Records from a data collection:

────────

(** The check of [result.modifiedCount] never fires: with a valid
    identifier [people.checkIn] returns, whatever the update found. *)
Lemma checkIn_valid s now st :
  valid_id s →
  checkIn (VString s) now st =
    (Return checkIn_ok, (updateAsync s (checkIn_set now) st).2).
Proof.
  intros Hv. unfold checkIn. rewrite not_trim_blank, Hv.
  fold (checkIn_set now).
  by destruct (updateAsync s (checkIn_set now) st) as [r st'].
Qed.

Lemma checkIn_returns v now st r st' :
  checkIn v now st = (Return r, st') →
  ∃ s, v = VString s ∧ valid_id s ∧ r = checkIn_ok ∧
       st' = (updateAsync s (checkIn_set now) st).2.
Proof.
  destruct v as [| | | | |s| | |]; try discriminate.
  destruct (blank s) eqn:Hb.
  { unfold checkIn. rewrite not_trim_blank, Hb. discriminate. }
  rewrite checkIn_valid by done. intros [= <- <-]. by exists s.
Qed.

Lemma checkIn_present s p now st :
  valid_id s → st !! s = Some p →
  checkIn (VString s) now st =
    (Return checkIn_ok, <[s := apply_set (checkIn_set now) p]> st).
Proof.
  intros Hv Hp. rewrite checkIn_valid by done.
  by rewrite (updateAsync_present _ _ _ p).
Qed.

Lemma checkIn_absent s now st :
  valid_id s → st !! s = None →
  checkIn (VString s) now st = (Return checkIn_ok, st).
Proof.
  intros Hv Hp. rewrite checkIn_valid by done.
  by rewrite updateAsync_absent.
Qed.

────────

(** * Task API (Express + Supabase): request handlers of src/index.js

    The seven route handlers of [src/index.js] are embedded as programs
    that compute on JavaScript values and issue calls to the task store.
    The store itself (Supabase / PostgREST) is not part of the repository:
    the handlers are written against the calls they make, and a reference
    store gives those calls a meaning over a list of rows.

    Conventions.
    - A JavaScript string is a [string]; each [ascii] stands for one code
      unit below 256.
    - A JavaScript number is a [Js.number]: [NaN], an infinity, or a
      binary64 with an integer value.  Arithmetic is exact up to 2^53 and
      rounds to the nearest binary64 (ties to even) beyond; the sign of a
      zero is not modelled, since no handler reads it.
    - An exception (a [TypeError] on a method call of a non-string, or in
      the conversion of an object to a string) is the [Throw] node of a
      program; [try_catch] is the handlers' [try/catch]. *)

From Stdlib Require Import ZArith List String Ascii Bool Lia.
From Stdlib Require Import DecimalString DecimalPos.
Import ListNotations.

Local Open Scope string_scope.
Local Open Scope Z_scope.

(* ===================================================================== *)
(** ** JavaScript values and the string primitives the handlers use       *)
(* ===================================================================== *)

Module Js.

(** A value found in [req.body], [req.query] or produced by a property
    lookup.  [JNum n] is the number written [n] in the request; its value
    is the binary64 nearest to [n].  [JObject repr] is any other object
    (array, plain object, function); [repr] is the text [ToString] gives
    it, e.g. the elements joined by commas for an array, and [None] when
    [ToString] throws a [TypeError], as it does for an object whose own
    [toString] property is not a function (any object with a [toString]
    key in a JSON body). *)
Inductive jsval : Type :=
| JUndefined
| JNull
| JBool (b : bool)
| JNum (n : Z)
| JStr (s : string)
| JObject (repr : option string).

────────

Prompt.
Using the entries shown above, reproduce verbatim the lines from the line bearing "intros Hv. unfold" to the line bearing "rewrite not_trim_blank, Hb.", inclusive.

Answer to this exercise.
  intros Hv. unfold checkIn. rewrite not_trim_blank, Hv.
  fold (checkIn_set now).
  by destruct (updateAsync s (checkIn_set now) st) as [r st'].
Qed.

Lemma checkIn_returns v now st r st' :
  checkIn v now st = (Return r, st') →
  ∃ s, v = VString s ∧ valid_id s ∧ r = checkIn_ok ∧
       st' = (updateAsync s (checkIn_set now) st).2.
Proof.
  destruct v as [| | | | |s| | |]; try discriminate.
  destruct (blank s) eqn:Hb.
  { unfold checkIn. rewrite not_trim_blank, Hb. discriminate. }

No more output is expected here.